Sounds boring, right? Or at least complicated, but it really isn't. URIs are just the protocols set for browsing the Internet. There are many, some official (as per the Internet Assigned Numbers Authority) and some unofficial.

One of the biggest draws of the IndieWeb for me is the decentralization of the Internet. The entire point is to stop the erosion of the Internet from being a handful of bad-faith, extractive corporate social media platforms.

But at the end of the day, we're still all using the same Internet, aren't we? The same handful of browsers, the same frameworks and engines. We can take this a step further, and we can interface with the Internet in ways that don't involve going to websites that start with https://

The Colour of What We Call the Internet

Chrome alone controls roughly 73% of global desktop browser market share.

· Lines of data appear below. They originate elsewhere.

(** With exactly one shared key, [set_atoms] is given one atom from each
    side, both carrying that key. *)
Lemma single_shared_key_lists (grp : string) (ra ca : list Atom) (k : Key) :
  dict_get refs grp = Some ra → dict_get cvs grp = Some ca →
  (∀ k', k' ∈ atom_key <$> ra ∧ k' ∈ atom_key <$> ca ↔ k' = k) →
  ∃ a b, matched grp = Ok (Some ([a], [b]))
         ∧ atom_key a = k ∧ atom_key b = k ∧ a ∈ ra ∧ b ∈ ca.
Proof.
  intros Hra Hca Hone.
  pose proof (group_of_dict_get _ _ Hra) as Hgrp.
  destruct (matched_cases grp Hgrp) as (ra' & ca' & Hra' & Hca' & Hcases).
  rewrite Hra in Hra'. rewrite Hca in Hca'. simplify_eq. cbv zeta in Hcases.
  assert (Hs : (list_to_set (atom_key <$> ra') ∩ list_to_set (atom_key <$> ca')
                : gset Key) = {[k]}).
  { apply set_eq. intros k'.
    rewrite elem_of_intersection, !elem_of_list_to_set, elem_of_singleton.
    apply Hone. }
  rewrite Hs in Hcases.
  destruct Hcases as [[He _] | [_ (f & m & Hm & Hf & Hm' & Hfa & Hma)]].
  - exfalso. assert (k ∈ (∅ : gset Key)) by (rewrite <- He; set_solver).
    set_solver.
  - rewrite elements_singleton in Hf, Hm'.
    destruct f as [|a [|a' f]]; csimpl in Hf; simplify_eq.
    destruct m as [|b [|b' m]]; csimpl in Hm'; simplify_eq.
    exists a, b. split; [done|]. split; [done|].
    split; [unfold atom_key; congruence|].
    split; [apply Hfa | apply Hma]; left.
Qed.

(** What matching gives, in terms of the two atom lists of the group. *)
Lemma matched_none_iff (grp : string) (ra ca : list Atom) :
  dict_get refs grp = Some ra → dict_get cvs grp = Some ca →
  (matched grp = Ok None ↔ ∀ k, k ∈ keys_of ra → k ∉ keys_of ca).
Proof.
  intros Hra Hca. rewrite no_shared_key.
  pose proof (group_of_dict_get _ _ Hra) as Hgrp.
  destruct (matched_cases grp Hgrp) as (ra' & ca' & Hra' & Hca' & Hcases).
  rewrite Hra in Hra'. rewrite Hca in Hca'. simplify_eq. cbv zeta in Hcases.
  destruct Hcases as [[He ->] | [Hne (f & m & -> & _)]]; split; done.
Qed.

Lemma matched_lists (grp : string) (ra ca fixed moving : list Atom) :
  dict_get refs grp = Some ra → dict_get cvs grp = Some ca →
  matched grp = Ok (Some (fixed, moving)) →
  fixed ≠ [] ∧ NoDup (keys_of fixed) ∧ keys_of moving = keys_of fixed
  ∧ (∀ k, k ∈ keys_of fixed ↔ k ∈ keys_of ra ∧ k ∈ keys_of ca)
  ∧ (∀ a, a ∈ fixed → a ∈ ra) ∧ (∀ a, a ∈ moving → a ∈ ca).
Proof.
  intros Hra Hca Hm.
  pose proof (group_of_dict_get _ _ Hra) as Hgrp.
  destruct (matched_cases grp Hgrp) as (ra' & ca' & Hra' & Hca' & Hcases).
  rewrite Hra in Hra'. rewrite Hca in Hca'. simplify_eq. cbv zeta in Hcases.
  destruct Hcases as [[_ H] | [Hne (f & m & H & Hf & Hm' & Hfa & Hma)]];
    rewrite Hm in H; simplify_eq.
  split.
  { intros ->. apply Hne. apply leibniz_equiv, elements_empty_inv.
    by rewrite <- Hf. }
  split; [rewrite Hf; apply NoDup_elements|].
  split; [congruence|]. split; [|done].
  intros k. by rewrite Hf, elem_of_elements, elem_of_intersection,
    !elem_of_list_to_set.
Qed.

Lemma matched_shared (grp : string) (ra ca : list Atom) (k : Key) :
  dict_get refs grp = Some ra → dict_get cvs grp = Some ca →
  k ∈ keys_of ra → k ∈ keys_of ca →
  ∃ fixed moving, matched grp = Ok (Some (fixed, moving)).
Proof.
  intros Hra Hca Hkr Hkc.
  pose proof (group_of_dict_get _ _ Hra) as Hgrp.
  destruct (matched_total grp Hgrp) as [[[f m]|] Hm]; [by exists f, m|].
  exfalso. by apply (proj1 (matched_none_iff grp ra ca Hra Hca) Hm k).
Qed.


(** One turn of the loop. *)
Lemma step_unmatched (h : Store) (res : Dict (option Rms)) (grp : string) :
  matched grp = Ok None → step (h, res) grp = Ok (h, dict_set res grp None).
Proof. intros Hm. unfold group_step. by rewrite Hm. Qed.

Lemma step_matched (h : Store) (res : Dict (option Rms)) (grp : string)
    (fixed moving : list Atom) :
  matched grp = Ok (Some (fixed, moving)) →
  step (h, res) grp
  = (sup ← fit h fixed moving;
     Ok (apply_all (snd sup) (chain_get_atoms cv_chain) h,
         dict_set res grp (Some (fst sup)))).
Proof. intros Hm. unfold group_step. by rewrite Hm. Qed.

Lemma step_inv (h h' : Store) (res res' : Dict (option Rms)) (grp : string) :
  step (h, res) grp = Ok (h', res') →
  (matched grp = Ok None ∧ h' = h ∧ res' = dict_set res grp None)
  ∨ (∃ fixed moving sup,
       matched grp = Ok (Some (fixed, moving)) ∧ fit h fixed moving = Ok sup
       ∧ h' = apply_all (snd sup) (chain_get_atoms cv_chain) h
       ∧ res' = dict_set res grp (Some (fst sup))).
Proof.
  unfold group_step. destruct (matched grp) as [[[f m]|]|e]; simpl; [| |done].
  - destruct (fit h f m) as [sup|e] eqn:Hfit; simpl; [|done].
    intros [= <- <-]. right. by exists f, m, sup.
  - intros [= <- <-]. by left.
Qed.

(** A turn raises only what the fit of its group raises. *)
Lemma step_raise (h : Store) (res : Dict (option Rms)) (grp : string) (e : exn) :
  grp ∈ group_names → step (h, res) grp = Raise e →
  ∃ fixed moving, matched grp = Ok (Some (fixed, moving))
                  ∧ fit h fixed moving = Raise e.
Proof.
  intros [m Hm]%matched_total. unfold group_step. rewrite Hm. simpl.
  destruct m as [[f mv]|]; [|done].
  destruct (fit h f mv) as [sup|e'] eqn:Hfit; simpl; [done|].
  intros [= ->]. by exists f, mv.
Qed.

Lemma for_groups_app (l1 l2 : list string) (st : Store * Dict (option Rms)) :
  loop (l1 ++ l2) st = loop l1 st ≫= loop l2.
Proof.
  revert st. induction l1 as [|g l1 IH]; intros st; simpl; [done|].
  destruct (step st g) as [st'|e]; simpl; [apply IH | done].
Qed.


Lemma loop_split (pre post : list string) (g : string)
    (st st' : Store * Dict (option Rms)) :
  loop (pre ++ g :: post) st = Ok st' →
  ∃ st1 st2, loop pre st = Ok st1 ∧ step st1 g = Ok st2 ∧ loop post st2 = Ok st'.
Proof.
  rewrite for_groups_app. destruct (loop pre st) as [st1|e]; simpl; [|done].
  destruct (step st1 g) as [st2|e] eqn:Hstep; simpl; [|done].
  intros H. by exists st1, st2.
Qed.

Lemma loop_results (grps : list string) (h h' : Store) (res res' : Dict (option Rms)) :
  loop grps (h, res) = Ok (h', res') → NoDup grps →
  (∀ g, g ∈ grps → g ∉ fst <$> res) →
  ∃ items, res' = res ++ items ∧ fst <$> items = grps.
Proof.
  revert h res. induction grps as [|g grps IH]; intros h res; simpl.
  - intros [= <- <-] _ _. exists []. by rewrite app_nil_r.
  - destruct (step (h, res) g) as [[h1 res1]|e] eqn:Hstep; simpl; [|done].
    intros Hloop [Hg Hnd]%list.NoDup_cons Hfresh.
    assert (Hres1 : ∃ r, res1 = res ++ [(g, r)]).
    { apply step_inv in Hstep as [(_ & _ & ->) | (f & m & sup & _ & _ & _ & ->)];
        eexists; apply dict_set_fresh; apply Hfresh; left. }
    destruct Hres1 as [r ->].
    destruct (IH _ _ Hloop Hnd) as (items & -> & Hkeys).
    { intros g' Hg'. rewrite fmap_app. csimpl.
      rewrite elem_of_app, list_elem_of_singleton.
      intros [H | ->]; [|done]. eapply Hfresh; [by right | done]. }
    exists ((g, r) :: items). split; [by rewrite <- app_assoc|].
    csimpl. by rewrite Hkeys.
Qed.

Lemma loop_get_other (grps : list string) (st st' : Store * Dict (option Rms))
    (g : string) :
  loop grps st = Ok st' → g ∉ grps → dict_get (snd st') g = dict_get (snd st) g.
Proof.
  revert st. induction grps as [|g0 grps IH]; intros [h res]; simpl.
  - by intros [= <-].
  - destruct (step (h, res) g0) as [[h1 res1]|e] eqn:Hstep; simpl; [|done].
    intros Hloop [Hne Hg]%not_elem_of_cons. rewrite (IH _ Hloop Hg). simpl.
    apply step_inv in Hstep as [(_ & _ & ->) | (f & m & sup & _ & _ & _ & ->)];
      by apply dict_get_set_ne.
Qed.

(** The loop writes no coordinate but those of the target chain's atoms. *)
Lemma loop_frame (grps : list string) (st st' : Store * Dict (option Rms)) (l : loc) :
  loop grps st = Ok st' → l ∉ coord_loc <$> chain_get_atoms cv_chain →
  fst st' l = fst st l.
Proof.
  intros Hloop Hl. revert st Hloop.
  induction grps as [|g grps IH]; intros [h res]; simpl.
  - by intros [= <-].
  - destruct (step (h, res) g) as [[h1 res1]|e] eqn:Hstep; simpl; [|done].
    intros Hloop. rewrite (IH _ Hloop). simpl.
    apply step_inv in Hstep as [(_ & -> & _) | (f & m & sup & _ & _ & -> & _)];
      [done | by apply sup_apply_other].
Qed.

(** The loop raises only what some fit raises. *)
Lemma loop_raise (grps : list string) (st : Store * Dict (option Rms)) (e : exn) :
  (∀ g, g ∈ grps → g ∈ group_names) → loop grps st = Raise e →
  ∃ g h fixed moving, g ∈ grps ∧ matched g = Ok (Some (fixed, moving))
                      ∧ fit h fixed moving = Raise e.
Proof.
  revert st. induction grps as [|g grps IH]; intros [h res] Hin; simpl; [done|].
  destruct (step (h, res) g) as [st1|e'] eqn:Hstep; simpl.
  - intros Hloop. destruct (IH st1) as (g' & h' & f & m & Hg' & Hm & Hfit); [|done|].
    + intros g' ?. apply Hin. by right.
    + exists g', h', f, m. split; [by right | done].
  - intros [= ->]. apply step_raise in Hstep as (f & m & Hm & Hfit).
    + exists g, h, f, m. split; [left | done].
    + apply Hin. left.
Qed.

Lemma write_rows_run (items : Dict (option Rms)) :
  (∀ g, g ∈ fst <$> items → g ∈ group_names) →
  mapR row items = Ok (rows_of items).
Proof.
  induction items as [|[g r] items IH]; intros Hin; csimpl; [done|].
  rewrite IH by (intros g' ?; apply Hin; by right).
  unfold write_row, ref_key_count, rmsd_cell. simpl.
  destruct (dict_get_is_Some refs g) as [ra Hra].
  { unfold ref_atoms. rewrite atom_groups_keys. apply Hin. left. }
  rewrite Hra. simpl. by rewrite size_list_to_set_dups.
Qed.

(** The run returns what the loop returns, with the rows of [results]. *)
Lemma main_inv (h0 h : Store) (results : Dict (option Rms))
    (rows : list (string * nat * string)) :
  run h0 = Ok (h, results, rows) →
  loop group_names (h0, []) = Ok (h, results)
  ∧ fst <$> results = group_names ∧ rows = rows_of results.
Proof.
  unfold main, ref_atoms. rewrite atom_groups_keys.
  destruct (loop group_names (h0, [])) as [[h1 res1]|e] eqn:Hloop;
    cbn [mbind result_bind fst snd]; [|done].
  destruct (loop_results _ _ _ _ _ Hloop group_names_NoDup) as (items & -> & Hkeys).
  { intros g _. inversion 1. }
  rewrite write_rows_run by (intros g; simpl; by rewrite Hkeys).
  cbn [mbind result_bind]. by intros [= <- <- <-].
Qed.

Lemma main_of_loop (h0 h : Store) (results : Dict (option Rms)) :
  loop group_names (h0, []) = Ok (h, results) →
  run h0 = Ok (h, results, rows_of results).
Proof.
  intros Hloop. unfold main, ref_atoms. rewrite atom_groups_keys, Hloop.
  cbn [mbind result_bind fst snd].
  destruct (loop_results _ _ _ _ _ Hloop group_names_NoDup) as (items & -> & Hkeys).
  { intros g _. inversion 1. }
  by rewrite write_rows_run by (intros g; simpl; by rewrite Hkeys).
Qed.

(** The run raises only what some fit raises. *)
Lemma main_raise (h0 : Store) (e : exn) :
  run h0 = Raise e →
  ∃ g h fixed moving, g ∈ group_names ∧ matched g = Ok (Some (fixed, moving))
                      ∧ fit h fixed moving = Raise e.
Proof.
  intros Hrun. destruct (loop group_names (h0, [])) as [[h res]|e'] eqn:Hloop.
  - apply main_of_loop in Hloop. congruence.
  - assert (e' = e) as ->.
    { unfold main, ref_atoms in Hrun. rewrite atom_groups_keys, Hloop in Hrun.
      simpl in Hrun. congruence. }
    by apply (loop_raise group_names (h0, []) e).
Qed.

(** The turn of one group inside a run that returns. *)
Lemma run_at_split (h0 h : Store) (results : Dict (option Rms))
    (rows : list (string * nat * string)) (pre post : list string) (grp : string) :
  group_names = pre ++ grp :: post → run h0 = Ok (h, results, rows) →
  ∃ h_in res_in h_out res_out,
    loop pre (h0, []) = Ok (h_in, res_in)
    ∧ step (h_in, res_in) grp = Ok (h_out, res_out)
    ∧ loop (pre ++ [grp]) (h0, []) = Ok (h_out, res_out)
    ∧ loop post (h_out, res_out) = Ok (h, results)
    ∧ dict_get results grp = dict_get res_out grp.
Proof.
  intros Hsplit (Hloop & _ & _)%main_inv. rewrite Hsplit in Hloop.
  destruct (loop_split _ _ _ _ _ Hloop)
    as ([h_in res_in] & [h_out res_out] & Hpre & Hstep & Hpost).
  exists h_in, res_in, h_out, res_out.
  split; [done|]. split; [done|].
  split; [rewrite for_groups_app, Hpre; simpl; by rewrite Hstep|].
  split; [done|].
  apply (loop_get_other _ _ _ grp Hpost).
  pose proof group_names_NoDup as Hnd. rewrite Hsplit in Hnd.
  apply list.NoDup_app in Hnd as (_ & _ & [Hg _]%list.NoDup_cons). done.
Qed.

If you add in Edge, Brave, Opera, Vivaldi, which all are built on Google's Chromium engine, that accounts for over 80% of desktop browsing worldwide. Mozilla, which still maintains one of the only independent rendering engines (Gecko), is the only viable competitor. Everything else is Blink and Google.

More and more, the webdevs of the world test and develop for Chrome only. Agriculture teaches us how dangerous and fragile monocultures like this are.

It doesn't need to be this way. https:// is not the only way to connect and interface with the Internet. Some that you may know are ftp:// for file transfers, mailto: for email composition, ssh:// for secure shell access, irc:// for Internet Relay Chat, or magnet: for peer-to-peer downloads. The majority of Internet browsers do not play nicely even with these protocols, handing them off to other applications.

But what I want to write about today are three protocols that have their own ecosystems, their own communities, and their own aesthetics. finger:// , gopher:// , and gemini:// . Two predate the World Wide Web entirely, but one was created in 2019, the same year the first black hole photograph circled the planet. None of them require a GUI. None of them require JavaScript. All three of them run in a terminal.